Politica

Antes das urnas, a disputa aquece no tribunal eleitoral

Armando conseguiu o direito de se livrar da expressão 'Turma do Temer', mas Paulo reverteu a derrota

Em pouco menos de uma semana de exibição do guia eleitoral, as coligações da Frente Popular, do governador e candidato à reeleição Paulo Câmara (PSB), e Pernambuco Vai Mudar, liderado pelo senador Armando Monteiro (PTB), têm travado uma verdadeira batalha na Justiça Eleitoral. O embate começou logo no primeiro dia de veiculação da propaganda da TV e ontem mais um capítulo esquentou a disputa entre os candidatos. 

Pela manhã, a campanha de Armando levou a melhor com a decisão da desembargadora eleitoral Karina Amorim de proibir a coligação socialista de usar a expressão “Turma do Temer” para se referir ao palanque do petebista. Horas depois, o time de Paulo reverteu a situação em seu favor. O desembargador Vlademir Souza Carvalho acatou o mandado de segurança impetrado pela Frente Popular e revogou a proibição.

Na avaliação do desembargador, a liberdade de expressão não pode ser tolhida e, em uma campanha eleitoral, quando o clima fica acalorado, o Judiciário deve intervir quando sair do campo da legalidade e ofender diretamente o adversário. “A manifestação de expressão de candidato é um direito típico do cidadão em regime democrático”, ressaltou Vlademir Souza, considerando que “não ser inoportuna intervenção na disputa, acentuando para cada um o direito à liberdade de expressão”, mas sem tirar do Judiciário a responsabilidade de agir quando sair do campo da legalidade e ocorrer ofensa pessoal.

Ao entrar com a ação para retirar a expressão “Turma do Temer”, a coligação de Armando alegou que o petebista não tinha ligação com o presidente Temer e sempre esteve ao lado do ex-presidente Lula (PT) e da ex-presidente Dilma Rousseff (PT). “A Justiça foi muito clara ao dizer que Paulo veiculou uma propaganda incoerente, que não corresponde aos fatos.

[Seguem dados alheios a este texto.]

(** The labels of a step of the loop: one, or several of one line. *)
Lemma write_step_draws modules padding content l same cl :
  module_content modules (at_ l) = Ret content -> drawable modules padding l ->
  (same <> [] -> start_line l = end_line l) -> Forall (fun l' => on_line (DiagSpan.module (at_ l)) (start_line l) l' = true) same ->
  exists t cl', match same with
      | [] => write_single padding content l cl
      | _ => write_group padding content (l :: same) (start_line l) cl
      end = Ret (t, cl') /\
    forall pre, up_to_date padding content pre cl ->
      up_to_date padding content (pre ++ t) cl' /\ Forall (drawn modules padding (pre ++ t)) (l :: same).
Proof.
  intros Hc (content' & Hc' & Hw) Hs Hf. rewrite Hc in Hc'. injection Hc' as <-. destruct same as [|l' same].
  - assert (Forall (fun line => line_number_width line <= padding)%nat
      (seq (start_line l) (S (end_line l) - start_line l))) as Hl.
    { apply Forall_forall. intros line Hin%elem_of_seq. etrans; [|exact Hw]. apply width_mono. lia. }
    destruct (write_label_lines_shows padding content l _ cl Hl) as (t & cl' & E & Ht).
    exists t, cl'. split; [exact E|]. intros pre Hp. destruct (Ht pre Hp) as [Hu Hr]. split; [done|].
    constructor; [|done]. intros c line Hc2 Hin. rewrite Hc in Hc2. injection Hc2 as <-.
    apply (proj1 (Forall_forall _ _) Hr). apply elem_of_seq. lia.
  - specialize (Hs ltac:(done)). unfold write_group.
    destruct (write_source_line_shows padding content cl (start_line l)) as (t & -> & Ht).
    { etrans; [|exact Hw]. apply width_mono. lia. }
    set (g := l :: l' :: same) in *. eexists _, _. split; [reflexivity|]. intros pre Hp.
    specialize (Ht pre Hp). rewrite (assoc_L (++)). split; [intros line [= <-]; by apply shows_app_l|].
    assert (Forall (fun l' => on_line (DiagSpan.module (at_ l)) (start_line l) l' = true) g) as Hg.
    { constructor; [|done]. unfold on_line. by rewrite Z.eqb_refl, Hs, !Nat.eqb_refl. }
    eapply Forall_impl; [exact Hg|]. intros x Hx.
    unfold on_line in Hx. apply andb_true_iff in Hx as [[Hm%Z.eqb_eq Hsl%Nat.eqb_eq]%andb_true_iff Hel%Nat.eqb_eq].
    intros c line Hc2 Hin. rewrite (module_content_eq _ _ _ Hm), Hc in Hc2. injection Hc2 as <-.
    replace line with (start_line l) by lia. by apply shows_app_l.
Qed.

Armando jamais esteve ao lado de Temer. Pelo contrário, Armando sempre foi leal a Lula e votou contra o impeachment de Dilma”, salientou o coordenador jurídico da coligação Pernambuco Vai Mudar, Walber Agra.

O advogado da Frente Popular, Carlos Neves, rebateu o argumento dos adversários, enfatizando que não existe dúvida de que a expressão “Turma do Temer” é cabível. “Os dois candidatos ao Senado (Mendonça Filho/DEM e Bruno Araújo/PSDB) do palanque de Armando foram ministros no governo Temer. Eles tentam esconder isso, mas não têm como negar. Se o candidato Armando Monteiro não se sente parte deste contexto, deveria fazer parte de um palanque distinto”, frisou Neves.

Na guerra de liminares, no primeiro episódio, a Frente Popular contestou o uso da imagem editada do governador Paulo Câmara no guia de Armando Monteiro. O pedido foi acatado pela Justiça, que proibiu o petebista de exibir a propaganda. Em outra, os socialistas pediram a suspensão do uso da imagem de  Lula no guia do senador petebista. Nesse caso, a ação foi indeferida.

Guia 
Ontem, Armando destinou o tempo do guia eleitoral para falar de segurança. “Vamos fortalecer as polícias, investindo em tecnologia e inteligência. Nossa gestão vai implementar as patrulhas da segurança no interior, para devolver a tranquilidade às pessoas que moram fora dos grandes centros urbanos”, afirmou o candidato. Já Paulo gravou para o guia eleitoral em Petrolina e à noite participou da Prosa Política com o prefeito de Araçoiaba, Joamir  Alves.